Task item:
Show every line below where "signingSecret" appears.

Stored data entries:

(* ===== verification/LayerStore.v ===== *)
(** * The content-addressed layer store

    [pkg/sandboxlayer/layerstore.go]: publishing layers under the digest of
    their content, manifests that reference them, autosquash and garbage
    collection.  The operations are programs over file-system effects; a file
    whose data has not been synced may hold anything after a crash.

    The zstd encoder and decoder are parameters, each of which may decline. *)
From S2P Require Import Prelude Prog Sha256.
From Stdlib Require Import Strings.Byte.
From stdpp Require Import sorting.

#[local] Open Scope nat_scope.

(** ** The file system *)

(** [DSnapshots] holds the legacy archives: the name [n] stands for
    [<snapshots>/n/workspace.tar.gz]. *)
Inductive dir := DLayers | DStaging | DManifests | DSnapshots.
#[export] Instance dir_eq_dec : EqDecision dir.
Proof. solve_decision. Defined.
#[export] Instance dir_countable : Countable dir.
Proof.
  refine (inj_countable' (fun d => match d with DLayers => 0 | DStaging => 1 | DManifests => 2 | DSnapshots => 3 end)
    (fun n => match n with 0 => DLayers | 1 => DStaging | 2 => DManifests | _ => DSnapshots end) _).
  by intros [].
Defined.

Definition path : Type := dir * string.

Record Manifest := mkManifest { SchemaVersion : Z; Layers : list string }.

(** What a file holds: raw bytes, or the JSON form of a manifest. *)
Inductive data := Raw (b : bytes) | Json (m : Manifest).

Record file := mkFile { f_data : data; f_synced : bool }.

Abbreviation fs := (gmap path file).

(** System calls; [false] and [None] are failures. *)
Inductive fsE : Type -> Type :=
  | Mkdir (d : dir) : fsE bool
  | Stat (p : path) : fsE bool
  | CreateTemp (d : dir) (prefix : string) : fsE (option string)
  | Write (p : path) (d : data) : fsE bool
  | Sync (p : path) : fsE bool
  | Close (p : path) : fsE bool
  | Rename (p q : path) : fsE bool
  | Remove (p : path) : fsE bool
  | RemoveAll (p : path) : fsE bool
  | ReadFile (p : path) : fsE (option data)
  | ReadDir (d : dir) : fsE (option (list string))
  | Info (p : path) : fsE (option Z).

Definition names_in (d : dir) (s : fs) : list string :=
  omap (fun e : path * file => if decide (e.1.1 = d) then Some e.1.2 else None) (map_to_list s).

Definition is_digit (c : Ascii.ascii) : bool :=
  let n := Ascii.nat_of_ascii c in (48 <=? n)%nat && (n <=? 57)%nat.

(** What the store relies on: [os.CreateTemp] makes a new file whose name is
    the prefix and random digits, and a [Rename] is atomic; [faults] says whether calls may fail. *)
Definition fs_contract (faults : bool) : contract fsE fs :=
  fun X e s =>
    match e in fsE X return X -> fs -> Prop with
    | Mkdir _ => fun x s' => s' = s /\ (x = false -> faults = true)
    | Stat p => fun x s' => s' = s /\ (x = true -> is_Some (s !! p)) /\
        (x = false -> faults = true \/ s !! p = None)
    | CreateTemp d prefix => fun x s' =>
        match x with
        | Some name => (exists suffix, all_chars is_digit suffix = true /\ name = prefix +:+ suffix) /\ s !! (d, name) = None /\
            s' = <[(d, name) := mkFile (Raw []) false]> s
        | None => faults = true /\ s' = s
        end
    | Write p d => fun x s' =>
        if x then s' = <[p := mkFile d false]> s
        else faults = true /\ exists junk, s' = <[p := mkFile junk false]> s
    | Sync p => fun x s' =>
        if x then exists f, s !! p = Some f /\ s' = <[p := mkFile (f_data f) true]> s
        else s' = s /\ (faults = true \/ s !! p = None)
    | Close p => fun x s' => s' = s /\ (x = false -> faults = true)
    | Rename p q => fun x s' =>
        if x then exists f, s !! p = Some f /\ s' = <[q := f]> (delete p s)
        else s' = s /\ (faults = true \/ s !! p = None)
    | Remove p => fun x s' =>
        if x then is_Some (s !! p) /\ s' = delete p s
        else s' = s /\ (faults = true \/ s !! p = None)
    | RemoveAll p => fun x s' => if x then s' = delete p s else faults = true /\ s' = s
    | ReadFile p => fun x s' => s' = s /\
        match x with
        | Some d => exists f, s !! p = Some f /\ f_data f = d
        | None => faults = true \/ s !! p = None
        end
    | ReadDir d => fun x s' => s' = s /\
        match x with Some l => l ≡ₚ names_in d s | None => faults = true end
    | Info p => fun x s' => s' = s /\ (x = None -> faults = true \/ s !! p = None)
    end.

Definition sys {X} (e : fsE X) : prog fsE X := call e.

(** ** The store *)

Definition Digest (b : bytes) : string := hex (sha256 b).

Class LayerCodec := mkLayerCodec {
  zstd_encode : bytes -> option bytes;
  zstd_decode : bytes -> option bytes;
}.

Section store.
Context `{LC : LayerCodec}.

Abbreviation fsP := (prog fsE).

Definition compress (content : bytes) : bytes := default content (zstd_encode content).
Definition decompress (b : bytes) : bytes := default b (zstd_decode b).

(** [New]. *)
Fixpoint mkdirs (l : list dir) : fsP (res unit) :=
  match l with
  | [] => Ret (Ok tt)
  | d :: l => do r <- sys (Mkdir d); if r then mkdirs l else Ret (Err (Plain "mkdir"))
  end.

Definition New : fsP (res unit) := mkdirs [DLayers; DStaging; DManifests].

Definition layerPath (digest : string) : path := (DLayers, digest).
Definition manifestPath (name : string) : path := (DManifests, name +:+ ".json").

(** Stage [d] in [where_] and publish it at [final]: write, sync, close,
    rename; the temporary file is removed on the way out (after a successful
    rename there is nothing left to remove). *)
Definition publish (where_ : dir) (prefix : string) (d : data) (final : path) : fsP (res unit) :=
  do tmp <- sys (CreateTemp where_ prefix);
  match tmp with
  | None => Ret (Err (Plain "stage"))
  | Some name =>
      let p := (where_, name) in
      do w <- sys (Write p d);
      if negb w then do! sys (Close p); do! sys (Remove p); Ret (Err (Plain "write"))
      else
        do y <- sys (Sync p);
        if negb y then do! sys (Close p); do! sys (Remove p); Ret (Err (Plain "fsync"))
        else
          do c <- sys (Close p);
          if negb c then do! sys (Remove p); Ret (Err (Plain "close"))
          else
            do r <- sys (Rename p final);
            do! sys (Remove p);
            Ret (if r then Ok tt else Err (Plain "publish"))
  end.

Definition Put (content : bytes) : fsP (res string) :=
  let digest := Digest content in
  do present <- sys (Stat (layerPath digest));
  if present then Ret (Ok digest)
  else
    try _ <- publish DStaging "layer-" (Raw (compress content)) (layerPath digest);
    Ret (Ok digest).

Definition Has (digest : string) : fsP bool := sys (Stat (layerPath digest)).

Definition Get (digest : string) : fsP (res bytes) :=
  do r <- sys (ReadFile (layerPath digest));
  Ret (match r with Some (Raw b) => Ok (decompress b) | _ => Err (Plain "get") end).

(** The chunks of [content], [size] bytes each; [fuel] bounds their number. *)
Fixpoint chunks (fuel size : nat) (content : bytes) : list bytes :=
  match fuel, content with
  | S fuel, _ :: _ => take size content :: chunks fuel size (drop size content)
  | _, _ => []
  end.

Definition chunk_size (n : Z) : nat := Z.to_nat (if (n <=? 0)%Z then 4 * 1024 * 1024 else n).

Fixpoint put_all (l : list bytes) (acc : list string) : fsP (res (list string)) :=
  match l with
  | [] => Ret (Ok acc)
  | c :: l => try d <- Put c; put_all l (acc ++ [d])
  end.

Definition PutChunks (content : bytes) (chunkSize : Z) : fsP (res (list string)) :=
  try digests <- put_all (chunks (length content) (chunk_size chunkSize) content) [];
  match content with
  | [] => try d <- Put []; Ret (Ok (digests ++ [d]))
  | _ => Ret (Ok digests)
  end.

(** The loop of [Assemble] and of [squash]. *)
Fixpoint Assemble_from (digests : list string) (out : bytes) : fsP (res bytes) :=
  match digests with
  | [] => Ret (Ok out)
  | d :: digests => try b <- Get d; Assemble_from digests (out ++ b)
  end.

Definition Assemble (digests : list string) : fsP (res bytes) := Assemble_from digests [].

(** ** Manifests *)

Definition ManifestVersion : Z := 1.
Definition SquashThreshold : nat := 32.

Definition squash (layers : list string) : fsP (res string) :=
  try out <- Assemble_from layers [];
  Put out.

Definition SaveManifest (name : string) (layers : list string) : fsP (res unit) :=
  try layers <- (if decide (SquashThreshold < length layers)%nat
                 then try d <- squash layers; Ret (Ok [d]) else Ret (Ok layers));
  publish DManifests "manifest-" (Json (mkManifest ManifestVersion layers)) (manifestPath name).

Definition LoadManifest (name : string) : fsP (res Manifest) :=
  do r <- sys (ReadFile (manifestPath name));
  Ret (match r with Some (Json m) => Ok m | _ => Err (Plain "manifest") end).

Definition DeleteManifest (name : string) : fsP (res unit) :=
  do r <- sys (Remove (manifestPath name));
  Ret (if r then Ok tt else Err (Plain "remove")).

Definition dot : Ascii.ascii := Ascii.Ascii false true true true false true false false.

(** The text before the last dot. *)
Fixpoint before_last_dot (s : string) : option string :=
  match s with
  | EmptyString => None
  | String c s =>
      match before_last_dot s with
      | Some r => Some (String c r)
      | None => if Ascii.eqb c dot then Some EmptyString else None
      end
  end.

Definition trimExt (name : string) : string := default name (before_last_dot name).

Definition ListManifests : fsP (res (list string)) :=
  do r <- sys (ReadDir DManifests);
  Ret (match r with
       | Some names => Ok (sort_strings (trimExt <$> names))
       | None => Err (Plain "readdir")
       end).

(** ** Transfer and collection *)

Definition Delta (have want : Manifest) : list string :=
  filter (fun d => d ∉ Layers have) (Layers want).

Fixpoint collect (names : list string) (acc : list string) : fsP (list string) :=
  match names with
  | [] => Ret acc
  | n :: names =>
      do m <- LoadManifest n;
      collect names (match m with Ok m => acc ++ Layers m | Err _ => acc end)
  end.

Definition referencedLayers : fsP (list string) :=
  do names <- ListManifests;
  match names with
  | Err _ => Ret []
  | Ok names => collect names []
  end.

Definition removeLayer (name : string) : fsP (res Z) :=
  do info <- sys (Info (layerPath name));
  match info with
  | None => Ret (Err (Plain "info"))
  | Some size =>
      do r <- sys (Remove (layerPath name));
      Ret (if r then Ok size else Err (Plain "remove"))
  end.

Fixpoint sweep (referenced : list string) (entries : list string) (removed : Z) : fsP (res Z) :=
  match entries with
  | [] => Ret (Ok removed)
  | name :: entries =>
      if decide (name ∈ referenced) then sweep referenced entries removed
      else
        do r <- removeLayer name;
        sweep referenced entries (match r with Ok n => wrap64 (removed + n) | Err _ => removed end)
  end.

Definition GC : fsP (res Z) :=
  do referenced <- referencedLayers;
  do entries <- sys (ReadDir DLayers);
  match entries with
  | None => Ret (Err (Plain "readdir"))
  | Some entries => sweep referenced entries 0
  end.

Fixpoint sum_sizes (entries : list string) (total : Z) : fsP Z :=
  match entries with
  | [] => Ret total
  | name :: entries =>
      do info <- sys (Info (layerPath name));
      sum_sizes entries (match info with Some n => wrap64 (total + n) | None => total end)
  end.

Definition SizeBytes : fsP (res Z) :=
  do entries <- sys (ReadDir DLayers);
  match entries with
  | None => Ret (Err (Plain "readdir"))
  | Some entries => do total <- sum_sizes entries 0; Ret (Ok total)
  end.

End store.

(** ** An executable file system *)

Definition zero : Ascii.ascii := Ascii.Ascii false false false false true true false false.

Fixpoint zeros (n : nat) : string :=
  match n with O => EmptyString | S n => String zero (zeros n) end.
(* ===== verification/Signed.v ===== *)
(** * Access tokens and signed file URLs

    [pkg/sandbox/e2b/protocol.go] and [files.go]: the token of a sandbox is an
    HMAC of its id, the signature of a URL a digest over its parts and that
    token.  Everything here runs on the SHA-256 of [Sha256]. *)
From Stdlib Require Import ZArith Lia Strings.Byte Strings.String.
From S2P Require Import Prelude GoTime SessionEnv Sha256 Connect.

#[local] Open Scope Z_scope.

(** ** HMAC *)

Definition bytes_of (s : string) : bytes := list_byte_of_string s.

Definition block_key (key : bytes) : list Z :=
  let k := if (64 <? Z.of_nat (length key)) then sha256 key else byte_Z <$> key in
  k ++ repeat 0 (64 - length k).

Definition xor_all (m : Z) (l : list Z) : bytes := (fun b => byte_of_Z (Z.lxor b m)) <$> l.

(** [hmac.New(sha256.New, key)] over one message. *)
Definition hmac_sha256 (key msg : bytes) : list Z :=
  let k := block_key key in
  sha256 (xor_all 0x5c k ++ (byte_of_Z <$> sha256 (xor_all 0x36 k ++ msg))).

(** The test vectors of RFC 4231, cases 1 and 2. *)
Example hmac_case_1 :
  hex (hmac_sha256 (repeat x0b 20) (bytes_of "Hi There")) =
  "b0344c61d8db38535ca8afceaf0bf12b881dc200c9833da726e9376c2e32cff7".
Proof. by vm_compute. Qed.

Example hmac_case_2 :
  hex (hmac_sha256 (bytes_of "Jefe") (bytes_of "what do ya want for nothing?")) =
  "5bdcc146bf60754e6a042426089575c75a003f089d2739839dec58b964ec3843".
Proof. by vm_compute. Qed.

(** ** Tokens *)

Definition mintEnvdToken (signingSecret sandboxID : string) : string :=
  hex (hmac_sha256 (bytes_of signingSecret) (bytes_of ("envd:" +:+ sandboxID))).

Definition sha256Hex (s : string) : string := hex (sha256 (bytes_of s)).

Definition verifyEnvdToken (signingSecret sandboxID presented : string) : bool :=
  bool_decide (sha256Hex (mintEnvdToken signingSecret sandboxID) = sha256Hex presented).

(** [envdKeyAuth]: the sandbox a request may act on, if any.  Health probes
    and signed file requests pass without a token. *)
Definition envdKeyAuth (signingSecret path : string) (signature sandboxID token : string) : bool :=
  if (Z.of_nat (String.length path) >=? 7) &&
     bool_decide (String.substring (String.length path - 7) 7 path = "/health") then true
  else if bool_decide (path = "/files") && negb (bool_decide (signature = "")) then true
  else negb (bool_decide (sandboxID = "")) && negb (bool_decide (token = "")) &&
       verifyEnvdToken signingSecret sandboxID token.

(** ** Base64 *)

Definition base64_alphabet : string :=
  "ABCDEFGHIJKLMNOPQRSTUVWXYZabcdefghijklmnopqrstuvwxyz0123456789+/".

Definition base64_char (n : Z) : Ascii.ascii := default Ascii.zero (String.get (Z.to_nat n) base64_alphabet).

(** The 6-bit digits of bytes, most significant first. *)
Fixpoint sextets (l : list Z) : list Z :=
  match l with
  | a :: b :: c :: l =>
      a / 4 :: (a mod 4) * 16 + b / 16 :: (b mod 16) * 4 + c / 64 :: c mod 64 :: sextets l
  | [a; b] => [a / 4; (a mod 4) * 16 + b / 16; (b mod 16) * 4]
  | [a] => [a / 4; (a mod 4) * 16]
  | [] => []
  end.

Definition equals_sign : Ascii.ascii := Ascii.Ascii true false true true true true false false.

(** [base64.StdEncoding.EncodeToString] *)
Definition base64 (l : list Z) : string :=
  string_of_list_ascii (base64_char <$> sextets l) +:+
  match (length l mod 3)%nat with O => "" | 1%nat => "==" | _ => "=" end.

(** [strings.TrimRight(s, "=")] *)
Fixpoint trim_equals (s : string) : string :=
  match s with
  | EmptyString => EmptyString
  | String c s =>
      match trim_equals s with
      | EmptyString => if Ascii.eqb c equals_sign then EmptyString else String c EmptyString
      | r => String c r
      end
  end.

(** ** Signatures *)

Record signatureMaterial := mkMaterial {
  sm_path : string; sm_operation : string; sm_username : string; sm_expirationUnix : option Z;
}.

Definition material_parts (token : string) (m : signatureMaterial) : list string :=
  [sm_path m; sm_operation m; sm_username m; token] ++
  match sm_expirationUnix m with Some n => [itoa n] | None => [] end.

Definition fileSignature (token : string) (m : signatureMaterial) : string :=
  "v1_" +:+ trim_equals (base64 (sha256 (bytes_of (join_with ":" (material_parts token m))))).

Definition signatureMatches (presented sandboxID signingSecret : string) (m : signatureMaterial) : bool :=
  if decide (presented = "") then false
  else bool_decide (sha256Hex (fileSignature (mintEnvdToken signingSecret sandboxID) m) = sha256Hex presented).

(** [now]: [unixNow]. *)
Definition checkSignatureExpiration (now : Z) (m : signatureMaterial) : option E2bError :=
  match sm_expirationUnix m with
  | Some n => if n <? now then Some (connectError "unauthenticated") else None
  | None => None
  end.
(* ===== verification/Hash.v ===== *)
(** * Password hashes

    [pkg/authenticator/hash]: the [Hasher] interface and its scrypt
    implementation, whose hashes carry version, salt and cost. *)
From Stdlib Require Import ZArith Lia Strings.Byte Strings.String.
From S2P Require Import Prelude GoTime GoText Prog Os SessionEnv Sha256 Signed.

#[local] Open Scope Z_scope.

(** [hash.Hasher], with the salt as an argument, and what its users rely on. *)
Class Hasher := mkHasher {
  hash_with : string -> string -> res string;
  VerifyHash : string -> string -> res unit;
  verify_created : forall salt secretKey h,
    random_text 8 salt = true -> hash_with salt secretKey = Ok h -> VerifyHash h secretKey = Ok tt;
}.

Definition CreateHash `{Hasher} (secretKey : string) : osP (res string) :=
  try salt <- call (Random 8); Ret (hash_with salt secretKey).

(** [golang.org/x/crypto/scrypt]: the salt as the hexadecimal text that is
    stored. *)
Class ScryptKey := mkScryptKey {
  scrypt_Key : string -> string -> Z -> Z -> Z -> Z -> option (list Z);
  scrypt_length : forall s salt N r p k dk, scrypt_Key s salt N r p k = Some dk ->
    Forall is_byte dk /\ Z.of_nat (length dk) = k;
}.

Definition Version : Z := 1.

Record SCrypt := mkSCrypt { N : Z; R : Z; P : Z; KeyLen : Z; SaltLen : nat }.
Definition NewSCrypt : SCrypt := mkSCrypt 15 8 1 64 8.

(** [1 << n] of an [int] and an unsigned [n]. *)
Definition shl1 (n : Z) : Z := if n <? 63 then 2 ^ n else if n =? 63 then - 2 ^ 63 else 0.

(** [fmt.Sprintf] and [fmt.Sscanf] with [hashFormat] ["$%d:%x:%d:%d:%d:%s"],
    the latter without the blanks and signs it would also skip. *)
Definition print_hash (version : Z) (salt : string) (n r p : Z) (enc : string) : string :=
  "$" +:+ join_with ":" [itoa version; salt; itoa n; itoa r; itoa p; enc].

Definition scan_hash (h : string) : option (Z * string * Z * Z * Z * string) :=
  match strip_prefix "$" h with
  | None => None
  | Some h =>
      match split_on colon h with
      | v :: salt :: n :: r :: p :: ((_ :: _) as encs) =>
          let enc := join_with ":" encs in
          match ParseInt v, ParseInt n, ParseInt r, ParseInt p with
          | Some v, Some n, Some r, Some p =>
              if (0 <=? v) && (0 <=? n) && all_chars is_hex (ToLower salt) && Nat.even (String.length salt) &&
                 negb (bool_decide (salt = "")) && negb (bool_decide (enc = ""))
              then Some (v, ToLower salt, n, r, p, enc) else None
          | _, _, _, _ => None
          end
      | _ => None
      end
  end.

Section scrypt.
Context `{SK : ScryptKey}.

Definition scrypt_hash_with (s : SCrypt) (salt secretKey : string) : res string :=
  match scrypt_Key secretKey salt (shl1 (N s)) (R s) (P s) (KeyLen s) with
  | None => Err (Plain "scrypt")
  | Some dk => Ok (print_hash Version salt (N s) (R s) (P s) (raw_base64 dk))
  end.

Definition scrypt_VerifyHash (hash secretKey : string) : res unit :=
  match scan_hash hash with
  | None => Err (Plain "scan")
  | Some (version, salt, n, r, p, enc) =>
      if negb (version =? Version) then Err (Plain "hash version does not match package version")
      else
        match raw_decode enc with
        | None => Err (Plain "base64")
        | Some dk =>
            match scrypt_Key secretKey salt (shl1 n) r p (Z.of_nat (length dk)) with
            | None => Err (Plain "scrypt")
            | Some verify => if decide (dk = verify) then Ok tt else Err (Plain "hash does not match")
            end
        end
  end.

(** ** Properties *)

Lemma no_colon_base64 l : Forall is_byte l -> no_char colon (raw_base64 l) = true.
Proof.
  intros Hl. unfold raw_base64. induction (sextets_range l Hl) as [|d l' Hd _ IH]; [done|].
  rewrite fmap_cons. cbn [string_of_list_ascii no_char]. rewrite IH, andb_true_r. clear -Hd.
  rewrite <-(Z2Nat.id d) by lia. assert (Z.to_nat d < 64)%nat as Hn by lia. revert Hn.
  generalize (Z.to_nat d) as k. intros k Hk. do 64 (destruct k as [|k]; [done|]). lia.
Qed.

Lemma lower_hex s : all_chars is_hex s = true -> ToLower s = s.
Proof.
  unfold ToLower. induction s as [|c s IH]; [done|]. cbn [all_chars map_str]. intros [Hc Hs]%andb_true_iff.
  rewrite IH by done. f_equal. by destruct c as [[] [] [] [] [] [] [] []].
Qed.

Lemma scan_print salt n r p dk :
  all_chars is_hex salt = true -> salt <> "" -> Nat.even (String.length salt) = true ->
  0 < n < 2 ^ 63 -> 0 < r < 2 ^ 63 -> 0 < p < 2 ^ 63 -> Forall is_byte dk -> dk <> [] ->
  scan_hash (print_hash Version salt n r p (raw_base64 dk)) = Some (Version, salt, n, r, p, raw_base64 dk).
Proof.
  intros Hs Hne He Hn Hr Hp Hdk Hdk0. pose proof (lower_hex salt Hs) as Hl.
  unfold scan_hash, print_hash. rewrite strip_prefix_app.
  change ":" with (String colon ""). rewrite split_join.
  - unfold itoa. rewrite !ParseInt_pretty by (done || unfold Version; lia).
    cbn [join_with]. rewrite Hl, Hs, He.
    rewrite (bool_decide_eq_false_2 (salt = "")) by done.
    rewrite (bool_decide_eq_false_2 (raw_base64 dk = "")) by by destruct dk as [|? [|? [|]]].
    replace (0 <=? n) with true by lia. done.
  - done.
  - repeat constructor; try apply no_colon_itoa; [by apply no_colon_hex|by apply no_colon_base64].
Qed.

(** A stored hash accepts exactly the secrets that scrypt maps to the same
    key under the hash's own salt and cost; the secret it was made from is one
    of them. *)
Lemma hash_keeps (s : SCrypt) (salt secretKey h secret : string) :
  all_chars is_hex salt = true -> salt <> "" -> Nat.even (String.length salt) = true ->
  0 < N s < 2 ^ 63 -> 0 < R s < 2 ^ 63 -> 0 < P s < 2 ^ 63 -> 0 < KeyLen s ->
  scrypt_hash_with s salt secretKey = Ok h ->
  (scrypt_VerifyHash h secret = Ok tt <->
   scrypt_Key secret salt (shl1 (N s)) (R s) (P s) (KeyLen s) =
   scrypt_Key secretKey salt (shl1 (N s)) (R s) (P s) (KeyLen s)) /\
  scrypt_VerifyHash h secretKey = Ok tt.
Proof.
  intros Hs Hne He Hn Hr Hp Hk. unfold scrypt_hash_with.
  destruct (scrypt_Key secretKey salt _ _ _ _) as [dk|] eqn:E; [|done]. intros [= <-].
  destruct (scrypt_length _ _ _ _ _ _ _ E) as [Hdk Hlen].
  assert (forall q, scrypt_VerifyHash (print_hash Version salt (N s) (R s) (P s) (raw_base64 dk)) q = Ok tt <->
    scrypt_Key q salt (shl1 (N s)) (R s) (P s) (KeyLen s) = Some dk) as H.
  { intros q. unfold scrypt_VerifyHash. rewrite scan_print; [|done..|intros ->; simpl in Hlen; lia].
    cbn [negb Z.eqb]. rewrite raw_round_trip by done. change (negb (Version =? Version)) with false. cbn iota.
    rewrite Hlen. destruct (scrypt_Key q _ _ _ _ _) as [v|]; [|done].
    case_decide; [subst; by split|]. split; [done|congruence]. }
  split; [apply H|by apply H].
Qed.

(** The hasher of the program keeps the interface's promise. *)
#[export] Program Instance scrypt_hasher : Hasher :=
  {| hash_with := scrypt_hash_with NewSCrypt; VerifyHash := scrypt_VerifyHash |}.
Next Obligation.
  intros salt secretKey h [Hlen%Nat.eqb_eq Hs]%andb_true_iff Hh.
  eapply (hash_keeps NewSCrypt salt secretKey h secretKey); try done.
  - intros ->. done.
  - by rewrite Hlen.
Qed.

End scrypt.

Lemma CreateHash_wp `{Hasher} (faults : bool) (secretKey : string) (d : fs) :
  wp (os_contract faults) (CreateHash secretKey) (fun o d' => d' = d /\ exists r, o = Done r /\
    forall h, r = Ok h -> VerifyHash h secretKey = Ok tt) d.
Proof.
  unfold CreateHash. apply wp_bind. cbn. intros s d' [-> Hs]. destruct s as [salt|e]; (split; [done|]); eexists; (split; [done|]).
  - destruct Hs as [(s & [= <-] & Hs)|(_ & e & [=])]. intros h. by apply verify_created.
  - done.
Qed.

Exercise output:
Definition mintEnvdToken (signingSecret sandboxID : string) : string :=
  hex (hmac_sha256 (bytes_of signingSecret) (bytes_of ("envd:" +:+ sandboxID))).
Definition verifyEnvdToken (signingSecret sandboxID presented : string) : bool :=
  bool_decide (sha256Hex (mintEnvdToken signingSecret sandboxID) = sha256Hex presented).
Definition envdKeyAuth (signingSecret path : string) (signature sandboxID token : string) : bool :=
       verifyEnvdToken signingSecret sandboxID token.
Definition signatureMatches (presented sandboxID signingSecret : string) (m : signatureMaterial) : bool :=
  else bool_decide (sha256Hex (fileSignature (mintEnvdToken signingSecret sandboxID) m) = sha256Hex presented).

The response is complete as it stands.